Author: Norman J. Smith
Publisher: Elsevier
Published: 2011-04-13
Total Pages: 327
ISBN-13: 0444536469
DOWNLOAD EBOOKThis book is a contribution to the history of a vital stage of UK technical and economic development, perhaps the most important since the Second World War. It shows, from an industrial viewpoint, how the British handled the exploitation of their most significant natural resource gain of the 20th century. Notwithstanding the nearly 30 years of government support through the Offshore Supplies Office, the UK has not reaped the full benefit of the North Sea discoveries; this book attempts to explain why. It will assist governments and industries faced with future instances of unforeseen, specialist and large-scale new demand to manage their reactions more effectively. It also throws light on how governments can pursue strategic industrial objectives while leaving market mechanisms to function with minimal interference, something some administrations – perhaps even the British – may wish to do now or in the future. - Covers the entire period from the first well offshore Britain until the dismantling of the specific British industrial policy measures for offshore supplies - Based in large measure upon archives not previously accessed and the private testimony/papers of participants - 'Drills down' to the level of individual company decisions through case study and other material - The only properly researched description of how the world's first major local content initiative developed
Author: Michael A. Cook
Publisher: Princeton University Press
Published: 2024-05-07
Total Pages: 960
ISBN-13: 0691236577
DOWNLOAD EBOOK"In Michael Cook's words, this book is "about a substantial slice of human history delimited by a particular cultural characteristic: adherance to Islam in some form or other. [...] A commitment to Islam makes a difference.

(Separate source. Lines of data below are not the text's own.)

(** ** The process, its build and its surroundings *)

(** The preprocessor symbols the routine tests. *)
Record Build := mkBuild {
  HPCG_NO_MPI : bool;
  HPCG_NO_OPENMP : bool;
  HPCG_DEBUG : bool;   (* HPCG_DEBUG or HPCG_DETAILED_DEBUG *)
  WIN32 : bool
}.

(** The fields of [struct tm] that line 151 reads. *)
Record tm := mkTm {
  tm_year : Z; tm_mon : Z; tm_mday : Z; tm_hour : Z; tm_min : Z; tm_sec : Z
}.

(** What one process sees when it calls [HPCG_Init]. *)
Record World := mkWorld {
  build : Build;
  argv : list string;          (* argv[0] .. argv[argc-1] *)
  hpcg_dat : HpcgDat;          (* what this process finds in hpcg.dat *)
  world_rank : Z;              (* MPI_Comm_rank *)
  world_size : Z;              (* MPI_Comm_size *)
  root_buffer : list Z;        (* the buffer rank 0 passes to MPI_Bcast *)
  omp_num_threads : Z;         (* omp_get_num_threads in the parallel region *)
  localtime : tm
}.

Record HPCG_Params := mkParams {
  comm_size : Z; comm_rank : Z; numThreads : Z;
  nx : Z; ny : Z; nz : Z;
  runningTime : Z;
  npx : Z; npy : Z; npz : Z;
  pz : Z; zl : Z; zu : Z
}.

(** Calls that reach outside the process, in program order. *)
Inductive Event :=
| ReadHpcgDat_called (secondsPerRun : option nat)
| MPI_Bcast_called (count : nat) (root : Z).

(** Where [HPCG_fout] writes after the call. *)
Inductive LogSink :=
| SharesStdout
| OpenedFile (name : string).

Record Outcome := mkOutcome {
  status : Z;                 (* the returned int *)
  params : HPCG_Params;
  calls : list Event;
  HPCG_fout : LogSink
}.

(** Lines 22-26. *)
Definition NULLDEVICE (b : Build) : string :=
  if WIN32 b then "nul"%string else "/dev/null"%string.

(** [MPI_Bcast(buf, count, MPI_INT, 0, MPI_COMM_WORLD)] as one process sees
    it: the root keeps its buffer, every other rank receives the root's. *)
Definition MPI_Bcast (rank : Z) (from_root buf : list Z) : list Z :=
  if bool_decide (rank = 0) then buf else from_root.

(** The conversion [%0wd] of [sprintf]: sign, then zeros up to width [w]. *)
Definition fmt_0d (w : nat) (z : Z) : string :=
  let sign := if bool_decide (z < 0) then "-"%string else ""%string in
  let digits := pretty (Z.abs_N z) in
  let pad := (w - (String.length sign + String.length digits))%nat in
  (sign +:+ String.concat "" (replicate pad "0"%string) +:+ digits)%string.

(** Lines 151-152: the time stamp shared by both file names. *)
Definition stamp (t : tm) : string :=
  ("hpcg" +:+ fmt_0d 4 (1900 + tm_year t) +:+ fmt_0d 2 (tm_mon t + 1)
   +:+ fmt_0d 2 (tm_mday t) +:+ "T" +:+ fmt_0d 2 (tm_hour t)
   +:+ fmt_0d 2 (tm_min t) +:+ fmt_0d 2 (tm_sec t))%string.

(** ** [HPCG_Init], lines 66-171 *)

(** Lines 95-100: the pointer [rt] and the conditional read. *)
Definition rt_pointer (iparams : list Z) : option nat :=
  if bool_decide (iparams !!! 3%nat ≠ 0) then None else Some 3%nat.

Definition no_geometry (iparams : list Z) : bool :=
  bool_decide (iparams !!! 0%nat = 0) && bool_decide (iparams !!! 1%nat = 0)
  && bool_decide (iparams !!! 2%nat = 0).

Definition HPCG_Init (w : World) : Outcome :=
  let iparams := zero_iparams in
  let iparams := positional_scan (argv w) iparams in
  let iparams := prefix_scan (argv w) iparams in
  let rt := rt_pointer iparams in
  let '(iparams, broadcastParams, calls1) :=
    if no_geometry iparams
    then (snd (ReadHpcgDat (hpcg_dat w) 0 rt 7 iparams), true,
          [ReadHpcgDat_called rt])
    else (iparams, false, []) in
  let iparams := normalize iparams in
  let '(iparams, calls2) :=
    if negb (HPCG_NO_MPI (build w)) && broadcastParams
    then (MPI_Bcast (world_rank w) (root_buffer w) iparams,
          [MPI_Bcast_called nparams 0])
    else (iparams, []) in
  let rank := if HPCG_NO_MPI (build w) then 0 else world_rank w in
  let size := if HPCG_NO_MPI (build w) then 1 else world_size w in
  let threads := if HPCG_NO_OPENMP (build w) then 1 else omp_num_threads w in
  let fname := (stamp (localtime w) +:+ ".txt")%string in
  let fout :=
    if bool_decide (0 = rank) then SharesStdout
    else if HPCG_DEBUG (build w)
         then OpenedFile (stamp (localtime w) +:+ "_" +:+ pretty rank +:+ ".txt")
         else OpenedFile (NULLDEVICE (build w)) in
  {| status := 0;
     params := {| comm_size := size; comm_rank := rank; numThreads := threads;
                  nx := iparams !!! 0%nat; ny := iparams !!! 1%nat;
                  nz := iparams !!! 2%nat;
                  runningTime := iparams !!! 3%nat;
                  pz := iparams !!! 4%nat; zl := iparams !!! 5%nat;
                  zu := iparams !!! 6%nat;
                  npx := iparams !!! 7%nat; npy := iparams !!! 8%nat;
                  npz := iparams !!! 9%nat |};
     calls := calls1 ++ calls2;
     HPCG_fout := fout |}.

Wherever a society and its rulers have come to be Muslim, this has meant a major discontinuity with its pre-Islamic past and a significant expansion of its relations with the wider Muslim world." Starting in the pre-Islamic Middle East, Cook returns a sense of wonder to how Muhammad could not only become a prophet of a new monotheistic religion but also unite the Arab tribes behind it and create a state that would conquer much of the territory that belonged to the Byzantines and the Sasanians, the two empires that had balanced power in the region for hundreds of years. Exploring the high culture of the Abbasids, Cook then charts the disintegration of the Caliphate and the brief rise of the Fatimids and the Mongols of the Steppe. He covers the Ottomans (Turkish), Safavids (Iranian), Mughals (India), and ventures to East Africa, Madagascar, Somalia, Southeast Asia, and many places between. An epilogue gestures to major themes in the post-1800 world"--
Author: Paul Wilkinson
Publisher: Taylor & Francis
Published: 2011-02
Total Pages: 255
ISBN-13: 1136835466
DOWNLOAD EBOOKExamines global terrorist networks and discusses the long-term future of terrorism.